* Directions for this task *
A single number is wanted: how many lines of the data below include the string "that"?
[Opening Information given section]
(* ===== verification/SqlRepo.v ===== *)
(** * SqlRepo: the message methods of the SQLite repository

    Models the message, thread, reaction and read-marker methods of
    [SqliteChatRepository] ([src/db/sqlite.rs]) on the tables they use. A column holds
    its decoded value; that decoding inverts encoding is shown in [Text] and [Ids]. The
    mentions and the outbox, which the writing methods also fill, are tables of
    [Notifications]; the queues of the chatbots are not modelled, and their answer to
    a request under one of their prefixes is an argument. *)

From Stdlib Require Import ZifyBool.
From stdpp Require Import base tactics numbers strings countable sorting gmap list.
From S2P Require Import Prelude RustStr Text Ids Models Policy RepoState RepoMessages Sql.

(** A row of [channel_memberships]. *)
Record MembershipRow : Type := mk_MembershipRow {
  row_role : MembershipRole; row_last_read : ChannelSequence }.

Record SqlDb : Type := mk_SqlDb {
  sq_users : gmap UserId DisplayName;
  sq_channels : gmap ChannelId (ChannelKind * option CircleId);
  sq_circle_roles : gmap (CircleId * UserId) CircleRole;
  sq_memberships : gmap (ChannelId * UserId) MembershipRow;
  sq_sequences : gmap ChannelId Z;
  sq_messages : gmap MessageId ChatMessage;
  sq_receipts : gmap (UserId * str) (option MessageId);
  sq_reactions : gmap (MessageId * UserId * str) DateTime;
  sq_thread_markers : gmap (MessageId * UserId) ChannelSequence;
  sq_media : gmap MediaId (UserId * ChannelId);
  sq_attachments : gmap MediaId (MessageId * N) }.
#[export] Instance SqlDb_eta : Eta SqlDb := λ d,
  mk_SqlDb (sq_users d) (sq_channels d) (sq_circle_roles d) (sq_memberships d) (sq_sequences d)
    (sq_messages d) (sq_receipts d) (sq_reactions d) (sq_thread_markers d) (sq_media d)
    (sq_attachments d).

Abbreviation SqlM := (ST SqlDb RepositoryError).

(** ** Queries *)

(** Rows of [messages] that satisfy [p], [order by sequence]. *)
Definition messages_where (p : ChatMessage → bool) (db : SqlDb) : list ChatMessage :=
  sort_by_key seq_le ChatMessage_sequence
    (snd <$> map_to_list (rows_where (λ _ m, p m) (sq_messages db))).
Definition in_channel (c : ChannelId) (m : ChatMessage) : bool :=
  bool_decide (ChatMessage_channel_id m = c).
(** [select max(sequence) from messages where p] *)
Definition max_sequence (p : ChatMessage → bool) (db : SqlDb) : option Z :=
  (λ m, Z.of_N (seq_u64 (ChatMessage_sequence m))) <$> last (messages_where p db).
Definition is_member (db : SqlDb) (c : ChannelId) (u : UserId) : bool :=
  contains_key (c, u) (sq_memberships db).
Definition sql_role (db : SqlDb) (c : ChannelId) (u : UserId) : option MembershipRole :=
  row_role <$> sq_memberships db !! (c, u).

(** [i64::try_from(u64::from(sequence)).map_err(storage)] *)
Definition to_i64 (s : ChannelSequence) : Res RepositoryError Z :=
  if (Z.of_N (seq_u64 s) <=? i64_max)%Z then Ok (Z.of_N (seq_u64 s)) else Err (Storage []).
Definition from_i64 (z : Z) : Res RepositoryError ChannelSequence :=
  map_err storage_of_text (ChannelSequence_try_from z).
(** [u32::try_from(count).map_err(storage)] *)
Definition count_u32 (n : nat) : Res RepositoryError N :=
  if (N.of_nat n <? 2 ^ 32)%N then Ok (N.of_nat n) else Err (Storage []).

(** ** Reading *)

Definition ensure_membership (c : ChannelId) (actor : UserId) : SqlM unit :=
  let! db := get in ensure (can_read_channel (sql_role db c actor)) PermissionDenied.

Definition sql_load_recent_messages (query : LoadRecentMessages) : SqlM (list ChatMessage) :=
  let c := LoadRecentMessages_channel_id query in
  ensure_membership c (LoadRecentMessages_actor query);;;
  ensure (negb (bool_decide (is_Some (LoadRecentMessages_after query))
                && bool_decide (is_Some (LoadRecentMessages_before query)))) Conflict;;;
  let limit := N.to_nat (MessageLimit_usize (LoadRecentMessages_limit query)) in
  let! db := get in
  match LoadRecentMessages_after query, LoadRecentMessages_before query with
  | Some after, _ =>
      let! after := st_lift (to_i64 after) in
      st_ret (take limit (messages_where (λ m, in_channel c m
        && (after <? Z.of_N (seq_u64 (ChatMessage_sequence m)))%Z) db))
  | None, Some before =>
      let! before := st_lift (to_i64 before) in
      st_ret (reverse (take limit (reverse (messages_where (λ m, in_channel c m
        && (Z.of_N (seq_u64 (ChatMessage_sequence m)) <? before)%Z) db))))
  | None, None =>
      st_ret (reverse (take limit (reverse (messages_where (in_channel c) db))))
  end.

Definition sql_load_message (id : MessageId) : SqlM ChatMessage :=
  let! db := get in st_lift (ok_or (sq_messages db !! id) NotFound).

Definition sql_latest_sequence (c : ChannelId) : SqlM ChannelSequence :=
  let! db := get in st_lift (from_i64 (default 0%Z (max_sequence (in_channel c) db))).

(** ** Writing *)

Definition validate_thread_parent (c : ChannelId) (parent : option MessageId) : SqlM unit :=
  match parent with
  | None => st_ret tt
  | Some parent_id =>
      let! db := get in
      match sq_messages db !! parent_id with
      | Some parent =>
          ensure (in_channel c parent) NotFound;;;
          ensure (negb (bool_decide (is_Some (ChatMessage_parent_message_id parent))
                        || bool_decide (is_Some (ChatMessage_deleted_at parent)))) Conflict
      | None => throw NotFound
      end
  end.

(** [media_ids_from_body]; every round drops the eight characters it matched, so
    [length rest] rounds are enough. *)
Fixpoint media_ids_loop `{Unicode, UuidLib} (fuel : nat) (ids : list MediaId) (rest : str)
    : Res RepositoryError (list MediaId) :=
  match fuel with
  | O => Ok ids
  | S fuel =>
      match split_once rest (lit "[[media:") with
      | None => Ok ids
      | Some (_, rest) =>
          match split_once rest (lit "|") with
          | None => Err Conflict
          | Some (value, rest) =>
              let? id := map_err storage_of_text (MediaId_new value) in
              if bool_decide (id ∈ ids) then Err Conflict
              else media_ids_loop fuel (ids ++ [id]) rest
          end
      end
  end.
Definition media_ids_from_body `{Unicode, UuidLib} (body : MessageBody)
    : Res RepositoryError (list MediaId) :=
  let text := MessageBody_as_str body in
  let? ids := media_ids_loop (length text) [] text in
  if (10 <? length ids)%nat then Err Conflict else Ok ids.

(** The media of a message are the sender's, of the channel, and not attached yet. *)
Fixpoint attach_all (message : ChatMessage) (position : N) (ids : list MediaId) : SqlM unit :=
  match ids with
  | [] => st_ret tt
  | id :: ids =>
      let! db := get in
      ensure (bool_decide (sq_media db !! id = Some (ChatMessage_sender_id message,
                                                     ChatMessage_channel_id message))
              && negb (contains_key id (sq_attachments db))) PermissionDenied;;;
      put (db <| sq_attachments := <[id := (ChatMessage_id message, position)]> (sq_attachments db) |>);;;
      attach_all message (position + 1) ids
  end.
Definition persist_attachments `{Unicode, UuidLib} (message : ChatMessage) : SqlM unit :=
  let! ids := st_lift (media_ids_from_body (ChatMessage_body message)) in
  attach_all message 0 ids.

(** [update channel_sequences set next_sequence = next_sequence + 1 .. returning] *)
Definition allocate_sequence (c : ChannelId) : SqlM Z :=
  let! db := get in
  match sq_sequences db !! c with
  | Some next =>
      put (db <| sq_sequences := <[c := (next + 1)%Z]> (sq_sequences db) |>);;;
      st_ret next
  | None => throw NotFound
  end.

(** [insert into messages], with the constraints of the table. *)
Definition insert_message (m : ChatMessage) : SqlM unit :=
  let! db := get in
  ensure (negb (contains_key (ChatMessage_id m) (sq_messages db))
          && bool_decide (messages_where (λ m', in_channel (ChatMessage_channel_id m) m'
               && bool_decide (ChatMessage_sequence m' = ChatMessage_sequence m)) db = [])) Conflict;;;
  put (db <| sq_messages := <[ChatMessage_id m := m]> (sq_messages db) |>).

(** What the two sending methods share once the sender is authorized. *)
Definition store_message `{Unicode, UuidLib} (id : MessageId) (now : DateTime) (command : SendMessage)
    : SqlM ChatMessage :=
  let c := SendMessage_channel_id command in
  validate_thread_parent c (SendMessage_parent_message_id command);;;
  let! sequence := allocate_sequence c in
  let! db := get in
  let! sender_display_name := st_lift (ok_or (sq_users db !! SendMessage_actor command) (Storage [])) in
  let! seq := st_lift (from_i64 sequence) in
  let message := {|
    ChatMessage_id := id; ChatMessage_channel_id := c;
    ChatMessage_parent_message_id := SendMessage_parent_message_id command;
    ChatMessage_sender_id := SendMessage_actor command;
    ChatMessage_sender_display_name := sender_display_name;
    ChatMessage_body := SendMessage_body command; ChatMessage_sequence := seq;
    ChatMessage_sent_at := persisted_now now;
    ChatMessage_edited_at := None; ChatMessage_deleted_at := None |} in
  insert_message message;;;
  persist_attachments message;;;
  st_ret message.

Definition sql_append_message `{Unicode, UuidLib} (id : MessageId) (now : DateTime)
    (command : SendMessage) : SqlM ChatMessage :=
  transaction (
    let! db := get in
    ensure (can_send_to_channel (sql_role db (SendMessage_channel_id command) (SendMessage_actor command)))
      PermissionDenied;;;
    store_message id now command).

(** Requests of the chatbots, which they authorize themselves. *)
Definition agent_request (request_id : str) : bool :=
  starts_with request_id (lit "circle-agent-image:") || starts_with request_id (lit "circle-place-roll:")
  || starts_with request_id (lit "circle-chat-agent:").

Definition set_receipt (key : UserId * str) (message : option MessageId) : SqlM unit :=
  modify (λ db, db <| sq_receipts := <[key := message]> (sq_receipts db) |>).

Definition sql_append_message_idempotent `{Unicode, UuidLib} (agent : Res RepositoryError unit)
    (id : MessageId) (now : DateTime) (command : SendMessage) (request_id : str) : SqlM ChatMessage :=
  let key := (SendMessage_actor command, request_id) in
  transaction (
    let! db := get in
    match sq_receipts db !! key with
    | Some receipt =>
        let! message := st_lift (ok_or (receipt ≫= λ i, sq_messages db !! i)
                                   (Storage (lit "idempotency receipt has no message"))) in
        ensure (bool_decide (ChatMessage_channel_id message = SendMessage_channel_id command)
                && bool_decide (ChatMessage_parent_message_id message = SendMessage_parent_message_id command)
                && bool_decide (ChatMessage_body message = SendMessage_body command)) Conflict;;;
        (* the query does not select [edited_at] and [deleted_at] *)
        st_ret (message <| ChatMessage_edited_at := None |> <| ChatMessage_deleted_at := None |>)
    | None =>
        ensure ((1 <=? length request_id)%nat && (length request_id <=? 128)%nat) (Storage []);;;
        ensure (contains_key (SendMessage_actor command) (sq_users db)) PermissionDenied;;;
        set_receipt key None;;;
        (if agent_request request_id then st_lift agent
         else ensure (can_send_to_channel
                (sql_role db (SendMessage_channel_id command) (SendMessage_actor command)))
                PermissionDenied);;;
        let! message := store_message id now command in
        set_receipt key (Some (ChatMessage_id message));;;
        st_ret message
    end).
[Closing Information given section]
* Answer for this exercise *
2